ACTIVITY:
From the first line of the data through the line containing "assert (Bn' : Z.abs", return each line exactly.

Saved entries:
Segment Open
Lemma add_date_valid y mo w d sign t :
  date_ok t -> Z.abs y <= 10 ^ 8 -> Z.abs mo <= 10 ^ 8 -> Z.abs w <= 10 ^ 8 -> Z.abs d <= 10 ^ 8 ->
  sign = 1 \/ sign = -1 ->
  exists p, tmp_add_date y mo w d sign t = Ok (with_date p t) /\ valid_date p.1.1 p.1.2 p.2.
Proof.
  change (10 ^ 8) with 100000000. intros Ht By Bmo Bw Bd Hs.
  assert (By' : Z.abs y <= 10 ^ 9) by (change (10 ^ 9) with 1000000000; lia).
  assert (Bmo' : Z.abs mo <= 10 ^ 9) by (change (10 ^ 9) with 1000000000; lia).
  destruct (add_months_spec t y mo sign Ht By' Bmo' Hs) as (E & VM & Bn). cbv zeta in E, VM, Bn.
  assert (Bn' : Z.abs ((year t * 12 + (month t - 1) + sign * (y * 12 + mo)) / 12) <= 120000000).
  { destruct Ht as [[Hm _] Hy]. unfold NS_DT_MAX_YEAR in Hy. clear E VM. destruct Hs as [-> | ->]; zdiv. }
  unfold tmp_add_date. rewrite E. cbn_ok.
  destruct (add_weeks_ok _ _ _ w d sign VM Bn) as [-> _]; [change (10 ^ 17) with 100000000000000000; lia..|done|].
  pose proof (days_bound _ _ _ VM) as DB. clear E. cbn_ok.
  set (dd := ns_dt_days_from_civil _ _ _) in *.
  destruct (civil_date_spec (dd + sign * (w * 7 + d))) as (y' & m' & d' & -> & V & _).
  { clear - DB Bn' Bw Bd Hs. clearbody dd. destruct Hs as [-> | ->]; lia. }
  by exists (y', m', d').
Qed.

(** The first ten fields of a duration are within [10^8]: what the arithmetic
    on [int] years and days is meant for. *)
Definition small_dur (d : list Z) : Prop := Forall (fun v => Z.abs v <= 10 ^ 8) d.

Lemma small_nth d i : small_dur d -> Z.abs (nthz d i) <= 10 ^ 8.
Proof.
  intros H. unfold nthz. destruct (nth_in_or_default i d 0) as [I| ->]; [|done].
  unfold small_dur in H. rewrite List.Forall_forall in H. by apply H.
Qed.

Lemma filled_date_ok t :
  t_kind t = TK_PLAINDATE -> valid_date (year t) (month t) (day t) ->
  exists t', filled t = Ok t' /\ date_ok t' /\ t_kind t' = TK_PLAINDATE.
Proof.
  intros K V. exists (clamp_year t). unfold filled. rewrite K. split; [done|]. by split; [apply clamp_year_ok|].
Qed.

Lemma date_op_ok r t :
  (exists t', r = Ok t' /\ date_ok t' /\ t_kind t' = TK_PLAINDATE) -> r = Ok t ->
  date_ok t /\ t_kind t = TK_PLAINDATE.
Proof. intros (t' & -> & H) [= ->]. done. Qed.
Definition freshness_from_headers (now : Z) (cache_control expires_header : option bytes) : Z :=
  let expires :=
    match expires_header with
    | Some e => let t := parse_http_date e in if 0 <? t then t else 0
    | None => 0
    end in
  match cache_control with
  | None => expires
  | Some cc =>
      if contains cc ($"no-store") then -1
      else if contains cc ($"no-cache") then 0
      else
        match max_age cc with
        | Some ma => now + ma
        | None => if contains cc ($"immutable") then now + 86400 * 30 else expires
        end
  end.

Definition is_cacheable_status (s : Z) : bool :=
  (s =? 200) || (s =? 203) || (s =? 301) || (s =? 410).

Definition url_should_cache (url : bytes) : bool :=
  ns_url_is_http_or_https (Some url) &&
  negb (existsb (fun c => (code c <? 32) || (code c =? 127)) url).
End Model.

Example imf_date : scan_imf ($"06 Nov 1994 08:49:37 GMT") = Some (6, $"Nov", 1994, (8, 49, 37)).
Proof. reflexivity. Qed.
Example rfc850_date : scan_rfc850 ($"06-Nov-94 08:49:37 GMT") = Some (6, $"Nov", 1994, (8, 49, 37)).
Proof. reflexivity. Qed.
(** The asctime form of an HTTP date starts with the weekday, which the third
    format takes for the month. *)
Example asctime_unread :
  let s := $"Sun Nov  6 08:49:37 1994" in
  scan_imf s = None /\ scan_rfc850 s = None /\ scan_asctime s = None.
Proof. repeat split. Qed.

(** ** The store *)

Record row := {
  r_base_key : bytes; r_url : bytes; r_final_url : option bytes; r_status : Z;
  r_content_type : option bytes; r_cors : option bytes; r_etag : option bytes;
  r_last_modified : option bytes; r_vary : option bytes;
  r_expires_at : Z; r_fetched_at : Z; r_last_used : Z; r_body_size : Z;
}.

Definition row_times (e f u : Z) (r : row) : row :=
  Build_row (r_base_key r) (r_url r) (r_final_url r) (r_status r) (r_content_type r) (r_cors r)
    (r_etag r) (r_last_modified r) (r_vary r) e f u (r_body_size r).

(** [g_cache_disabled], the table when the database is open, and the files
    below [bodies]. *)
Record cache := {
  g_cache_disabled : bool;
  g_cache_db : option (gmap bytes row);
  bodies : gmap (bytes * bytes) bytes;
}.

Definition set_db (t : gmap bytes row) (s : cache) : cache :=
  Build_cache (g_cache_disabled s) (Some t) (bodies s).
Definition set_bodies (b : gmap (bytes * bytes) bytes) (s : cache) : cache :=
  Build_cache (g_cache_disabled s) (g_cache_db s) b.
Definition table (s : cache) : gmap bytes row := default ∅ (g_cache_db s).

(** The statements of the file, for the argument that says which succeed. *)
Inductive stmt := S_FIND | S_GET | S_DELETE | S_TOUCH | S_INSERT | S_OLD_EXPIRES | S_PROMOTE
                | S_AGED | S_CAP | S_CLEAR.

Record ns_cache_entry := {
  e_final_url : bytes; e_status : Z; e_content_type : option bytes; e_cors : option bytes;
  e_etag : option bytes; e_last_modified : option bytes; e_expires_at : Z; e_fetched_at : Z;
  e_body : bytes;
}.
Segment Closed
EXERCISE RESULT:
Lemma add_date_valid y mo w d sign t :
  date_ok t -> Z.abs y <= 10 ^ 8 -> Z.abs mo <= 10 ^ 8 -> Z.abs w <= 10 ^ 8 -> Z.abs d <= 10 ^ 8 ->
  sign = 1 \/ sign = -1 ->
  exists p, tmp_add_date y mo w d sign t = Ok (with_date p t) /\ valid_date p.1.1 p.1.2 p.2.
Proof.
  change (10 ^ 8) with 100000000. intros Ht By Bmo Bw Bd Hs.
  assert (By' : Z.abs y <= 10 ^ 9) by (change (10 ^ 9) with 1000000000; lia).
  assert (Bmo' : Z.abs mo <= 10 ^ 9) by (change (10 ^ 9) with 1000000000; lia).
  destruct (add_months_spec t y mo sign Ht By' Bmo' Hs) as (E & VM & Bn). cbv zeta in E, VM, Bn.
  assert (Bn' : Z.abs ((year t * 12 + (month t - 1) + sign * (y * 12 + mo)) / 12) <= 120000000).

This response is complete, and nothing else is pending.